● **EXERCISE**
Each line of the data below containing "eauto" needs to be listed.

● **SUPPLIED INFORMATION**
:::

Lemma matchesVar_false id t :
  (isInternal t = true -> VariableID t <> id) -> matchesVar id t = false.
Proof.
  intros H. unfold matchesVar. destruct (isInternal t); [|reflexivity].
  cbn [andb]. apply Z.eqb_neq. auto.
Qed.

Lemma zlen_repeat {A} (x : A) n : zlen (repeat x n) = Z.of_nat n.
Proof. unfold zlen. now rewrite repeat_length. Qed.

(** The call on a constraint whose terms are all settled, up to the case
    switch: the branch for an unknown in O is taken with the ID left by
    [findUnsolvedVariable]. *)
Lemma singleOutput_settled_run r1c s :
  Forall (settled (solvedVariables s)) (R1C_L r1c ++ R1C_R r1c ++ R1C_O r1c) ->
  r1cToPlonkConstraintSingleOutput r1c s
  = ('(l, cL) <- popConstantTerm (R1C_L r1c) ;;
     '(r, cR) <- popConstantTerm (R1C_R r1c) ;;
     '(o, cO) <- popConstantTerm (R1C_O r1c) ;;
     '(l, o, toSolve) <-
        lift (obind (popInternalVariable o
                       (lastInternalID (R1C_L r1c ++ R1C_R r1c ++ R1C_O r1c) (-1)))
                    (fun '(o', t) => Ok (l, o', t))) ;;
     s1 <- get ;;
     cS <- lift (index (coeffs s1) (CoeffID toSolve)) ;;
     dispatch l r o cL cR cO cS
              (lastInternalID (R1C_L r1c ++ R1C_R r1c ++ R1C_O r1c) (-1))
              true (nonEmpty o) (nonEmpty l) (nonEmpty r) ;;;
     s2 <- get ;;
     sv <- lift (store (solvedVariables s2)
                   (lastInternalID (R1C_L r1c ++ R1C_R r1c ++ R1C_O r1c) (-1)) true) ;;
     put (set_solvedVariables s2 sv)) s.
Proof.
  intros H. unfold r1cToPlonkConstraintSingleOutput.
  unfold bind at 1. unfold get at 1. cbv beta iota.
  unfold bind at 1. unfold lift at 1.
  rewrite (findUnsolvedVariable_settled _ _ H). cbv beta iota.
  change (-1 =? 1) with false. change (-1 =? 0) with false. cbv beta iota.
  reflexivity.
Qed.

Lemma singleOutput_settled_panics r1c s :
  Forall (settled (solvedVariables s)) (R1C_L r1c ++ R1C_R r1c ++ R1C_O r1c) ->
  (forall t, In t (R1C_O r1c) -> isInternal t = true ->
             VariableID t <> lastInternalID (R1C_L r1c ++ R1C_R r1c ++ R1C_O r1c) (-1)) ->
  exists p, r1cToPlonkConstraintSingleOutput r1c s = Panic p.
Proof.
  intros Hs Hno. rewrite (singleOutput_settled_run _ _ Hs).
  unfold bind at 1.
  destruct (popConstantTerm_cases (R1C_L r1c) s) as [[[l cL] ->]|[p ->]]; [|eauto].
  cbv beta iota. unfold bind at 1.
  destruct (popConstantTerm_cases (R1C_R r1c) s) as [[[r cR] ->]|[p ->]]; [|eauto].
  cbv beta iota. unfold bind at 1.
  destruct (popConstantTerm_cases (R1C_O r1c) s) as [[[o cO] Eo]|[p ->]]; [|eauto].
  rewrite Eo. cbv beta iota. unfold bind at 1. unfold lift at 1.
  apply popConstantTerm_keeps in Eo as (_ & Hincl & _).
  destruct (popInternalVariable_none
              (lastInternalID (R1C_L r1c ++ R1C_R r1c ++ R1C_O r1c) (-1)) o) as [p ->].
  { intros v Hv. apply matchesVar_false. apply Hno, Hincl, Hv. }
  cbn [obind]. eauto.
Qed.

:::

● **COMPLETED TASK**
  destruct (popConstantTerm_cases (R1C_L r1c) s) as [[[l cL] ->]|[p ->]]; [|eauto].
  destruct (popConstantTerm_cases (R1C_R r1c) s) as [[[r cR] ->]|[p ->]]; [|eauto].
  destruct (popConstantTerm_cases (R1C_O r1c) s) as [[[o cO] Eo]|[p ->]]; [|eauto].
  cbn [obind]. eauto.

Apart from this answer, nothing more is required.